Energy And Efficiency Impacts Via IcePoint Enabled Cold Chain Facilities

 

Rebound Technologies

October 2022

SUMMARY

The decarbonization of our electrical infrastructure and move from fossil fuels is already proving to be painful. One obvious solution is to install trillions of dollars of batteries in massive greenfield construction projects across the country. While this solution is easy to understand, it is brute force and environmentally costly. There is a far simpler solution: create flexible energy consumption.

Throughout the United States, there are thousands of cold chain facilities with energy consumption on the MW scale. Given their massive electrical loads, each of these facilities has the potential to serve as an energy storage asset for the grid, enabling flexible energy consumption. Rebound’s IcePoint can make that happen. IcePoint is a paradigm shift in demand response, TOU rate mitigation, and energy storage. IcePoint units generate only a small fraction of their value from arbitraging TOU rates or demand charges. Instead, ROIs of 2-3 years can be had by increasing customers productivity, operational efficiency, and profit through better temperature fluctuation control and facility dehumidification. But also inherent to IcePoint’s technology is the ability to store thermal energy and support cold chain facilities as if IcePoint were a battery, but instead of deploying electrons on demand IcePoint deploys thermal energy (cold) on demand. This is very similar in concept to HVAC ice banks for building air conditioning where ice is made at night when power is cheap and provides cooling during the day when power is expensive.

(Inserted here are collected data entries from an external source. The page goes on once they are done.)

(** Two calls of [update_failure_patterns] with the same analysis; the
    cache may change in between. *)
Definition record_failure_twice (ext : Externals) (now1 now2 : Z)
    (cache2 : odict string BuildAnalysis) (analysis : BuildAnalysis)
    (w : World) : World :=
  update_failure_patterns ext now2 analysis
    (set_analysis_cache cache2 (update_failure_patterns ext now1 analysis w)).

(** Every entry of [analysis.error_patterns] has the key ['pattern']. *)
Definition well_keyed (analysis : BuildAnalysis) : Prop :=
  Forall (λ ep, is_Some (ep_pattern ep)) (error_patterns analysis).

(** How many entries of a batch of analyses carry the key. *)
Definition total_occurrences (key : string) (analyses : list BuildAnalysis)
    : nat :=
  sum_list (occurrences key <$> analyses).

(** The patterns of a list that carry the key. *)
Definition with_pattern (key : string) (patterns : list PatternRecord)
    : list PatternRecord :=
  filter (λ r, p_pattern r = key) patterns.

(** The invariant of [error_counts]: distinct keys, positive counts. *)
Definition counts_ok (counts : odict string Z) : Prop :=
  NoDup (okeys counts) ∧ Forall (λ e, 0 < e.2) counts.

(** The analysis [_correlate_failure_with_success] compares with. *)
Definition latest_success (w : World) (analysis : BuildAnalysis)
    : option BuildAnalysis :=
  match successful_analyses w analysis with
  | [] => None
  | first :: others => Some (max_by_build_number first others)
  end.

(** An entry of ['failed_tests'] that is not a dictionary. *)
Definition is_atom (test : pyval) : Prop := ∃ a, test = VAtom a.

(** [self.analysis_cache[cache_key] = analysis] in [analyze_and_act]. *)
Definition cache_analysis (job : string) (number : Z) (analysis : BuildAnalysis)
    (w : World) : World :=
  set_analysis_cache
    (oset (build_key job number) analysis (analysis_cache w)) w.





(** The first success pattern of a key, as the lookup loop finds it. *)
Definition find_success (key : string) (patterns : list PatternRecord)
    : option PatternRecord :=
  snd <$> list_find (is_success_with key) patterns.

(** The operations on the pattern store, and what else changes the state
    they read: an analysis entering the cache. *)
Inductive StoreOp : Type :=
  | RecordFailure (now : Z) (analysis : BuildAnalysis)
  | RecordSuccess (now : Z) (analysis : BuildAnalysis)
  | RefreshPatterns (now : Z)
  | CacheAnalysis (job : string) (number : Z) (analysis : BuildAnalysis).

Definition run_op (ext : Externals) (w : World) (op : StoreOp) : World :=
  match op with
  | RecordFailure now analysis => update_failure_patterns ext now analysis w
  | RecordSuccess now analysis => update_success_patterns ext now analysis w
  | RefreshPatterns now => update_pattern_database_once now w
  | CacheAnalysis job number analysis => cache_analysis job number analysis w
  end.

Definition run_ops (ext : Externals) (ops : list StoreOp) (w : World) : World :=
  foldl (run_op ext) w ops.

(** The shape the two learners share: the first pattern that [P] files
    under the key of an entry is updated in place, or a new one is
    appended; and what that does to the pattern a lookup of [k] finds. *)
Section upsert.
Context {R E : Type} (key : E → string) (P : string → R → Prop)
  `{!∀ k r, Decision (P k r)} (upd : R → R) (mk : E → R).

Definition upsert (rs : list R) (e : E) : list R :=
  match list_find (P (key e)) rs with
  | Some (i, r) => <[i := upd r]> rs
  | None => rs ++ [mk e]
  end.

Definition upsert_found (k : string) (found : option R) (e : E) : option R :=
  if decide (key e = k) then Some (from_option upd (mk e) found) else found.
End upsert.



(** ** Sample inputs *)

(** Collaborators that always succeed and report nothing. *)
Definition quiet_externals : Externals :=
  {| py_hash_params := λ _, 0;
     py_hash_diff := λ _, 0;
     repr_params := λ _, "{}";
     str_float := λ _, "0.5";
     jenkins_build_job := λ _ _, None;
     jenkins_update_build_description := λ _ _ _, None;
     analyzer_analyze_build := λ _ _, Raise (ExternalError "no analyzer");
     analyze_build_time := λ _, Ok ();
     analyze_dependency_issues := λ _, Ok [];
     analyze_compilation_issues := λ _, Ok [] |}.

Definition sample_build (job : string) (number : Z) (res : string)
    (ps : params) (log : string) : BuildInfo :=
  {| job_name := job; build_number := number; result := res;
     bi_timestamp := 0; duration := 1000; parameters := ps;
     url := "http://ci/" +:+ job; console_log := Some log |}.

Definition error_of (pattern : string) : ErrorPattern :=
  {| ep_pattern := Some pattern; ep_type := None; ep_context := None |}.

Definition sample_analysis (b : BuildInfo) (patterns : list string)
    (sev : string) : BuildAnalysis :=
  {| build_info := b; last_success := None;
     error_patterns := error_of <$> patterns;
     differences := []; recommendations := [];
     severity := sev; confidence := 0.5%float; timestamp := 0 |}.

Definition empty_world : World :=
  {| pattern_database := []; analysis_cache := []; action_history := [];
     learning_enabled := true; events := [] |}.

(** A failure pattern as [update_failure_patterns] creates it. *)
Definition sample_failure (pattern sev : string) (last_seen : Z)
    : PatternRecord :=
  {| p_type := Some "failure"; p_pattern := pattern; p_frequency := 1;
     p_last_seen := last_seen; p_solution := None;
     p_severity := Some sev; p_confidence := Some 0.5%float;
     p_error_type := Some "unknown"; p_contexts := Some [];
     p_indicator := None; p_success_rate := None; p_build_params := None;
     p_environment := None; p_duration_range := None;
     p_parameter_changes := None; p_success_build := None;
     p_failure_build := None |}.

(** Twelve failing builds of one job with the same error pattern. *)
Definition twelve_calls : list FailureCall :=
  (λ n : Z,
     (n, [], sample_analysis (sample_build "job" n "FAILURE" ∅ "")
               ["E"] "LOW"))
  <$> [1; 2; 3; 4; 5; 6; 7; 8; 9; 10; 11; 12].

(** An analysis that lists the same error pattern twice. *)
Definition doubled_analysis : BuildAnalysis :=
  sample_analysis (sample_build "job" 5 "FAILURE" ∅ "") ["E"; "E"] "LOW".

(** A store with one failure pattern ["E"] for ["job"]. *)
Definition world_with_failure (sev : string) (last_seen : Z) : World :=
  set_pattern_database [("job", [sample_failure "E" sev last_seen])] empty_world.

(** Failing build 5 of ["job"] with the error pattern ["E"]. *)
Definition failing_analysis (sev : string) : BuildAnalysis :=
  sample_analysis (sample_build "job" 5 "FAILURE" ∅ "") ["E"] sev.

(** Three analyses of distinct builds, each listing ["E"] twice. *)
Definition three_doubled : list BuildAnalysis :=
  (λ n : Z,
     sample_analysis (sample_build "job" n "FAILURE" ∅ "") ["E"; "E"] "LOW")
  <$> [1; 2; 3].

(** The store after a successful build 4 of ["job"] was learnt: one success
    pattern, ["timing_normal"]. *)
Definition world_after_success : World :=
  update_success_patterns quiet_externals 1
    (sample_analysis (sample_build "job" 4 "SUCCESS" ∅ "") [] "LOW")
    empty_world.

(** A failing build whose error pattern reads ["timing_normal"]. *)
Definition timing_analysis : BuildAnalysis :=
  sample_analysis (sample_build "job" 5 "FAILURE" ∅ "") ["timing_normal"] "LOW".

(** Build 7 of ["deploy"] succeeded with [env = prod], build 8 fails with
    [env = staging]; [branch] is [main] in both. *)
Definition prod_params : params :=
  {[ "env" := AStr "prod"; "branch" := AStr "main" ]}.
Definition staging_params : params :=
  {[ "env" := AStr "staging"; "branch" := AStr "main" ]}.
Definition deploy_success : BuildAnalysis :=
  sample_analysis (sample_build "deploy" 7 "SUCCESS" prod_params "") [] "LOW".
Definition deploy_failure : BuildAnalysis :=
  sample_analysis (sample_build "deploy" 8 "FAILURE" staging_params "")
    ["E"] "HIGH".
Definition deploy_world : World :=
  set_analysis_cache
    [(build_key "deploy" 7, deploy_success);
     (build_key "deploy" 8, deploy_failure)] empty_world.

Definition newline : string := String "010" "".

(** A console log with four failing tests of the package [pkg.A]. *)
Definition four_failures_log : string :=
  "FAIL: pkg.A.t1" +:+ newline +:+ "FAIL: pkg.A.t2" +:+ newline
  +:+ "FAIL: pkg.A.t3" +:+ newline +:+ "FAIL: pkg.A.t4" +:+ newline.

(** Failing build 5 of ["job"], with that log and the known pattern ["E"]. *)
Definition four_failures_analysis : BuildAnalysis :=
  sample_analysis (sample_build "job" 5 "FAILURE" ∅ four_failures_log)
    ["E"] "LOW".

(** The same four tests as dictionaries, the shape [handle_test_failures]
    expects. *)
Definition four_failures_dicts : TestResults :=
  {| failed_tests :=
       (λ name, VDict [("name", AStr name); ("package", AStr "pkg.A")])
       <$> ["pkg.A.t1"; "pkg.A.t2"; "pkg.A.t3"; "pkg.A.t4"];
     error_count := 0; failure_count := 0; skipped_count := 0 |}.

(** Collaborators whose analyzer returns the given analysis. *)
Definition externals_returning (analysis : BuildAnalysis) : Externals :=
  {| py_hash_params := py_hash_params quiet_externals;
     py_hash_diff := py_hash_diff quiet_externals;
     repr_params := repr_params quiet_externals;
     str_float := str_float quiet_externals;
     jenkins_build_job := jenkins_build_job quiet_externals;
     jenkins_update_build_description :=
       jenkins_update_build_description quiet_externals;
     analyzer_analyze_build := λ _ _, Ok analysis;
     analyze_build_time := analyze_build_time quiet_externals;
     analyze_dependency_issues := analyze_dependency_issues quiet_externals;
     analyze_compilation_issues := analyze_compilation_issues quiet_externals |}.

(** An unstable build 6 of ["job"] with the error pattern ["E"]. *)
Definition unstable_analysis : BuildAnalysis :=
  sample_analysis (sample_build "job" 6 "UNSTABLE" ∅ "") ["E"] "MEDIUM".

(** A successful build whose log says so. *)
Definition passing_analysis (number : Z) : BuildAnalysis :=
  sample_analysis (sample_build "job" number "SUCCESS" ∅ "BUILD SUCCESSFUL")
    [] "LOW".

(** Three failing builds with the same error, a successful one seen twice,
    and a refresh of the pattern database in between. *)
Definition sample_ops : list StoreOp :=
  let failing n :=
    sample_analysis (sample_build "job" n "FAILURE" ∅ "") ["E"] "LOW" in
  [CacheAnalysis "job" 1 (failing 1); RecordFailure 1 (failing 1);
   CacheAnalysis "job" 2 (failing 2); RecordFailure 2 (failing 2);
   CacheAnalysis "job" 3 (passing_analysis 3);
   RecordSuccess 3 (passing_analysis 3);
   CacheAnalysis "job" 4 (failing 4); RecordFailure 4 (failing 4);
   RefreshPatterns 5;
   CacheAnalysis "job" 6 (passing_analysis 6);
   RecordSuccess 6 (passing_analysis 6);
   RefreshPatterns 7].

(** ** Further vocabulary and sample inputs *)

(** The diff entry seen from the other build: added and removed trade
    places, old and new values too. *)
Definition flip_entry (e : DiffEntry) : DiffEntry :=
  {| d_type := if String.eqb (d_type e) "added" then "removed"
               else if String.eqb (d_type e) "removed" then "added"
               else d_type e;
     d_old := d_new e;
     d_new := d_old e |}.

Once rolled out across cold storage, food processing, and food retail markets IcePoint can enable more than 800GWh (100X more than today’s installed batteries) of energy storage at a cost far below batteries and even pumped hydro.

INNOVATION AND IMPACT

The current (and decreasing) costs of renewables will drive massive adoption over the next 30 years necessitating significant investments in grid storage and flexibility. To capture the value of low-cost renewables, 600-1200 GWh of an equally low-cost storage technology is required1,2 . To be implemented, this storage technology should have a levelized cost of storage (LCOS3 ) well below that of pumped hydro energy storage (PHES) in a 4-12 hour diurnal arbitrage scenario. To date, no such technology is on the horizon. PHES, the only 4-12 hour storage technology deployed at scale today, has an LCOS of $225/MWh and is not projected to see any meaningful LCOS cost reduction in the next 10 years4 . Li-Ion batteries, despite their recent cost reductions, have a LCOS of $350 /MWh today and are expected to reach an LCOS of $200/MWh by 2030 4 . Costs for all three systems are shown in Figure 1.The first commercial scale IcePoint unit, which is currently operational, has a proven LCOS of $120/MWh.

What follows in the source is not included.